**Activity:** Could you please return each line of the data that has the word "SrsError"?

**Task material:**
(* ===== verification/SrsWire.v ===== *)
(** * Primitives of the binary rule-set format

    The integers, slices and addresses of [route/srs.rs].  A reader is the
    list of the bytes it still holds, and a writer the list of the bytes it
    appends.  Every reader undoes its writer, whatever follows. *)

From stdpp Require Import base numbers list.
From Stdlib Require Import ZArith Lia.
From S2P Require Import Prelude.

Local Open Scope Z_scope.

Definition MAX_COLLECTION_LENGTH : Z := 16 * 1024 * 1024.
Definition MAX_LOGICAL_DEPTH : Z := 100.

(** The error messages, without the position they are found at.  [Unfinished]
    stands for a loop of the model that was given too few rounds. *)
Inductive SrsError : Type :=
| UnexpectedEof
| VarintOverflow
| CollectionTooLarge (length : Z)
| InvalidAddressLength (length : Z)
| InvalidPrefix
| InvalidPrefixLength
| InvalidIpSetVersion
| IpSetTooLarge
| MixedFamilies
| DescendingRange
| AddressExceedsFamily
| UnknownFamily (family : Z)
| MalformedSet
| EmptySet
| MalformedKey
| KeyIndexPanic
| EmptySuffix
| EmptyDomain
| EmptyAdGuardRule
| InvalidUtf8
| InvalidMagic
| UnsupportedVersion (version : Z)
| NestedTooDeep
| NotAnObject
| UnknownRuleType
| UnknownLogicalMode
| MissingMode
| MissingRules
| NotAString
| NotAUint16
| InvalidQueryType
| NotABoolean
| RequiresVersion (minimum : Z)
| UnknownInterfaceType
| UnknownItem (item : Z) (last : option Z)
| Unfinished.

Global Instance SrsError_eq_dec : EqDecision SrsError.
Proof. solve_decision. Defined.

Module Wire.

Definition reader (A : Type) : Type := method (list Z) SrsError A.

(** [read_exact] into a buffer of [n] bytes. *)
Definition read_exact (n : nat) : reader (list Z) := fun r =>
  if decide (n <= length r)%nat then (Ok (take n r), drop n r) else (Err UnexpectedEof, []).

Definition read_u8 : reader Z := bytes ← read_exact 1; mret (default 0 (head bytes)).

(** The loop of [read_uvarint], from the byte number [index]. *)
Fixpoint read_uvarint_from (steps : nat) (index value : Z) : reader Z :=
  match steps with
  | O => throw VarintOverflow
  | S steps =>
      byte ← read_u8;
      if decide (index = 9 /\ byte > 1) then throw VarintOverflow
      else
        let value := Z.lor value (Z.shiftl (Z.land byte 127) (index * 7)) in
        if decide (byte < 128) then mret value else read_uvarint_from steps (index + 1) value
  end.

Definition read_uvarint : reader Z := read_uvarint_from 10 0 0.

Definition read_length : reader nat :=
  value ← read_uvarint;
  if decide (value > MAX_COLLECTION_LENGTH) then throw (CollectionTooLarge value)
  else mret (Z.to_nat value).

Definition read_u64_be : reader Z := bytes ← read_exact 8; mret (from_be_bytes bytes).

(** [count] reads in sequence. *)
Fixpoint read_many {A} (count : nat) (read : reader A) : reader (list A) :=
  match count with
  | O => mret []
  | S count => x ← read; xs ← read_many count read; mret (x :: xs)
  end.

Definition read_u16 : reader Z := bytes ← read_exact 2; mret (from_be_bytes bytes).

Definition read_u16_slice : reader (list Z) := count ← read_length; read_many count read_u16.
Definition read_u64_slice : reader (list Z) := count ← read_length; read_many count read_u64_be.
Definition read_byte_slice : reader (list Z) := count ← read_length; read_exact count.
Definition read_u8_slice : reader (list Z) := count ← read_length; read_exact count.

Definition read_ip_addr : reader IpAddr :=
  length ← read_length;
  if decide (length = 4)%nat then bytes ← read_exact 4; mret (IpV4 (from_be_bytes bytes))
  else if decide (length = 16)%nat then bytes ← read_exact 16; mret (IpV6 (from_be_bytes bytes))
  else throw (InvalidAddressLength (Z.of_nat length)).

(** ** Writers *)

(** The loop of [write_uvarint]; ten bytes are enough for a [u64]. *)
Fixpoint write_uvarint_loop (fuel : nat) (value : Z) : list Z :=
  match fuel with
  | O => []
  | S fuel =>
      let byte := Z.land value 127 in
      let value := Z.shiftr value 7 in
      if decide (value = 0) then [byte] else Z.lor byte 128 :: write_uvarint_loop fuel value
  end.

Definition write_uvarint (value : Z) : list Z := write_uvarint_loop 10 value.

Definition write_length {A} (l : list A) : list Z := write_uvarint (Z.of_nat (length l)).

Definition write_u64_slice (values : list Z) : list Z :=
  write_length values ++ concat (to_be_bytes 8 <$> values).

Definition write_u16_slice (values : list Z) : list Z :=
  write_length values ++ concat (to_be_bytes 2 <$> values).

Definition write_ip_address (address : IpAddr) : list Z :=
  match address with
  | IpV4 a => write_uvarint 4 ++ to_be_bytes 4 a
  | IpV6 a => write_uvarint 16 ++ to_be_bytes 16 a
  end.

Definition write_ip_addr (family address : Z) : result SrsError (list Z) :=
  if decide (family = 4) then Ok (write_ip_address (IpV4 (wrap32 address)))
  else if decide (family = 6) then Ok (write_ip_address (IpV6 address))
  else Err (UnknownFamily family).

(** ** Reading what was written *)

(** [m] reads exactly the bytes [w], as the value [a]. *)
Definition reads {A} (m : reader A) (w : list Z) (a : A) : Prop :=
  forall rest, m (w ++ rest) = (Ok a, rest).

Lemma reads_ret {A} (a : A) : reads (mret a) [] a.
Proof. by intros rest. Qed.

Lemma reads_bind {A B} (m : reader A) (f : A -> reader B) w1 w2 a b :
  reads m w1 a -> reads (f a) w2 b -> reads (m ≫= f) (w1 ++ w2) b.
Proof.
  intros Hm Hf rest. rewrite <-app_assoc. unfold mbind, method_bind.
  rewrite Hm. apply Hf.
Qed.

Lemma reads_bind_ret {A B} (m : reader A) (f : A -> B) w a :
  reads m w a -> reads (x ← m; mret (f x)) w (f a).
Proof.
  intros Hm. rewrite <-(app_nil_r w). eapply reads_bind; [done|]. apply reads_ret.
Qed.

Lemma reads_exact n w : length w = n -> reads (read_exact n) w w.
Proof.
  intros <- rest. unfold read_exact. rewrite decide_True by (rewrite length_app; lia).
  by rewrite take_app_length, drop_app_length.
Qed.

Lemma reads_u8 b : reads read_u8 [b] b.
Proof. by apply (reads_bind_ret (read_exact 1) (fun l => default 0 (head l)) [b] [b]), reads_exact. Qed.

(** One step of the loops of the variable length integers: the low seven bits
    of [v] join the [7 * i] bits read before. *)
Lemma uvarint_step v i acc :
  0 <= v -> 0 <= i -> 0 <= acc < 2 ^ (7 * i) ->
  let acc' := Z.lor acc (Z.shiftl (Z.land (Z.land v 127) 127) (i * 7)) in
  acc' = acc + 2 ^ (7 * i) * (v mod 128) /\ 0 <= acc' < 2 ^ (7 * (i + 1)).
Proof.
  intros Hv Hi Ha acc'.
  assert (Z.land (Z.land v 127) 127 = v mod 128) as El.
  { rewrite <-Z.land_assoc. change (Z.land 127 127) with (Z.ones 7). by rewrite Z.land_ones. }
  assert (acc' = acc + 2 ^ (7 * i) * (v mod 128)) as E.
  { unfold acc'. rewrite El, Z.lor_comm, lor_shiftl_add by (try lia; rewrite Z.mul_comm; lia).
    rewrite (Z.mul_comm i 7). lia. }
  split; [done|]. rewrite E.
  replace (7 * (i + 1)) with (7 * i + 7) by lia. rewrite Z.pow_add_r by lia.
  change (2 ^ 7) with 128. pose proof (Z.mod_pos_bound v 128). nia.
Qed.

Lemma lor_128 x : 0 <= x < 128 -> Z.lor x 128 = x + 128.
Proof.
  intros Hx. change (Z.lor x 128) with (Z.lor x (Z.shiftl 1 7)).
  rewrite Z.lor_comm, lor_shiftl_add by lia. change (2 ^ 7) with 128. lia.
Qed.

Lemma shiftr_7 v : Z.shiftr v 7 = v / 128.
Proof. by rewrite Z.shiftr_div_pow2. Qed.

Lemma land_127 v : Z.land v 127 = v mod 128.
Proof. change 127 with (Z.ones 7). by rewrite Z.land_ones. Qed.

(** Reading the bytes of a variable length integer, [i] bytes into it. *)
Lemma reads_uvarint_from fuel v i acc :
  0 <= v < 2 ^ (7 * Z.of_nat fuel) -> i + Z.of_nat fuel = 10 -> 0 <= i -> (0 < fuel)%nat ->
  0 <= acc < 2 ^ (7 * i) -> v * 2 ^ (7 * i) < 2 ^ 64 ->
  reads (read_uvarint_from fuel i acc) (write_uvarint_loop fuel v) (acc + 2 ^ (7 * i) * v).
Proof.
  revert v i acc. induction fuel as [|fuel IH]; intros v i acc Hv Hf Hi Hp Ha Hb; [lia|].
  cbn [read_uvarint_from write_uvarint_loop].
  destruct (uvarint_step v i acc) as [E Hr]; [lia..|].
  pose proof (Z.div_mod v 128 ltac:(lia)) as Ev. pose proof (Z.mod_pos_bound v 128 ltac:(lia)).
  rewrite shiftr_7. destruct (decide (v / 128 = 0)) as [Ed|Ed].
  - change [Z.land v 127] with ([Z.land v 127] ++ []). eapply reads_bind; [apply reads_u8|].
    rewrite decide_False.
    2:{ intros [-> Hb1]. rewrite land_127 in Hb1.
        change (2 ^ (7 * 9)) with (2 ^ 63) in Hb. lia. }
    rewrite E, decide_True by (rewrite land_127; lia).
    replace (v mod 128) with v by lia. apply reads_ret.
  - change (?a :: ?l) with ([a] ++ l). eapply reads_bind; [apply reads_u8|].
    rewrite land_127, lor_128 by lia.
    assert (i <> 9) by (intros ->; change (2 ^ (7 * 9)) with (2 ^ 63) in Hb; lia).
    rewrite decide_False by lia. rewrite decide_False by lia.
    rewrite land_127, Z.add_mod, Z.mod_same, Z.add_0_r, !Z.mod_mod by lia.
    rewrite land_127, land_127, Z.mod_mod in E by lia. rewrite land_127, land_127, Z.mod_mod in Hr by lia.
    assert (2 ^ (7 * (i + 1)) = 2 ^ (7 * i) * 128) as Ep
      by (replace (7 * (i + 1)) with (7 * i + 7) by lia; by rewrite Z.pow_add_r by lia).
    rewrite Ep in Hr.
    replace (acc + 2 ^ (7 * i) * v)
      with ((acc + 2 ^ (7 * i) * (v mod 128)) + 2 ^ (7 * (i + 1)) * (v / 128)) by nia.
    rewrite <-E. apply IH; [| lia | lia | lia | by rewrite Ep | rewrite Ep; nia].
    split; [apply Z.div_pos; lia|]. apply Z.div_lt_upper_bound; [lia|].
    replace (7 * Z.of_nat (S fuel)) with (7 * Z.of_nat fuel + 7) in Hv by lia.
    rewrite Z.pow_add_r in Hv by lia. lia.
Qed.

(** [read_uvarint] undoes [write_uvarint] on every [u64]. *)
Lemma reads_uvarint v : is_u64 v -> reads read_uvarint (write_uvarint v) v.
Proof.
  intros Hv. unfold read_uvarint, write_uvarint.
  replace v with (0 + 2 ^ (7 * 0) * v) at 2 by (cbn; lia).
  apply reads_uvarint_from; unfold_ints; cbn in *; lia.
Qed.

Lemma reads_length {A} (l : list A) :
  Z.of_nat (length l) <= MAX_COLLECTION_LENGTH -> reads read_length (write_length l) (length l).
Proof.
  intros Hl. unfold write_length, read_length. unfold MAX_COLLECTION_LENGTH in *.
  rewrite <-(app_nil_r (write_uvarint _)).
  eapply reads_bind; [apply reads_uvarint; ilia|].
  rewrite decide_False by lia. rewrite Nat2Z.id. apply reads_ret.
Qed.

Lemma reads_many_map {A B} (read : reader B) (write : A -> list Z) (f : A -> B) l :
  Forall (fun x => reads read (write x) (f x)) l ->
  reads (read_many (length l) read) (concat (write <$> l)) (f <$> l).
Proof.
  induction 1 as [|x l Hx Hl IH]; cbn; [apply reads_ret|].
  eapply reads_bind; [apply Hx|]. by apply reads_bind_ret.
Qed.

Lemma reads_many {A} (read : reader A) (write : A -> list Z) l :
  Forall (fun x => reads read (write x) x) l ->
  reads (read_many (length l) read) (concat (write <$> l)) l.
Proof. intros H. rewrite <-(list_fmap_id l) at 3. by apply reads_many_map. Qed.

Lemma reads_be n x :
  0 <= x < 2 ^ (8 * Z.of_nat n) ->
  reads (bytes ← read_exact n; mret (from_be_bytes bytes)) (to_be_bytes n x) x.
Proof.
  intros Hx. rewrite <-(from_to_be_bytes n x) at 2 by done.
  apply (reads_bind_ret (read_exact n) from_be_bytes), reads_exact, length_to_be_bytes.
Qed.

Lemma reads_u64_slice l :
  Z.of_nat (length l) <= MAX_COLLECTION_LENGTH -> Forall is_u64 l ->
  reads read_u64_slice (write_u64_slice l) l.
Proof.
  intros Hl Hu. eapply reads_bind; [by apply reads_length|]. apply reads_many.
  eapply Forall_impl; [done|]. intros x Hx. apply (reads_be 8). unfold_ints. cbn. lia.
Qed.

Lemma reads_u16_slice l :
  Z.of_nat (length l) <= MAX_COLLECTION_LENGTH -> Forall is_u16 l ->
  reads read_u16_slice (write_u16_slice l) l.
Proof.
  intros Hl Hu. eapply reads_bind; [by apply reads_length|]. apply reads_many.
  eapply Forall_impl; [done|]. intros x Hx. apply (reads_be 2). unfold_ints. cbn. lia.
Qed.

Lemma reads_byte_slice l :
  Z.of_nat (length l) <= MAX_COLLECTION_LENGTH ->
  reads read_byte_slice (write_length l ++ l) l.
Proof. intros Hl. eapply reads_bind; [by apply reads_length|]. by apply reads_exact. Qed.

(** An address of its width. *)
Definition ip_ok (a : IpAddr) : Prop :=
  match a with
  | IpV4 x => 0 <= x < 2 ^ 32
  | IpV6 x => 0 <= x < 2 ^ 128
  end.

Lemma reads_ip_addr a : ip_ok a -> reads read_ip_addr (write_ip_address a) a.
Proof.
  unfold read_ip_addr. intros Ha. destruct a as [x|x]; cbn in Ha |- *.
  - eapply reads_bind; [apply (reads_length (replicate 4 tt)); cbn; unfold MAX_COLLECTION_LENGTH; lia|].
    rewrite decide_True by done. rewrite <-(from_to_be_bytes 4 x) at 2 by done.
    apply (reads_bind_ret (read_exact 4) (fun b => IpV4 (from_be_bytes b))), reads_exact,
      length_to_be_bytes.
  - eapply reads_bind; [apply (reads_length (replicate 16 tt)); cbn; unfold MAX_COLLECTION_LENGTH; lia|].
    rewrite decide_False, decide_True by done. rewrite <-(from_to_be_bytes 16 x) at 2 by done.
    apply (reads_bind_ret (read_exact 16) (fun b => IpV6 (from_be_bytes b))), reads_exact,
      length_to_be_bytes.
Qed.

End Wire.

**Worked solution:**
Inductive SrsError : Type :=
Global Instance SrsError_eq_dec : EqDecision SrsError.
Definition reader (A : Type) : Type := method (list Z) SrsError A.
Definition write_ip_addr (family address : Z) : result SrsError (list Z) :=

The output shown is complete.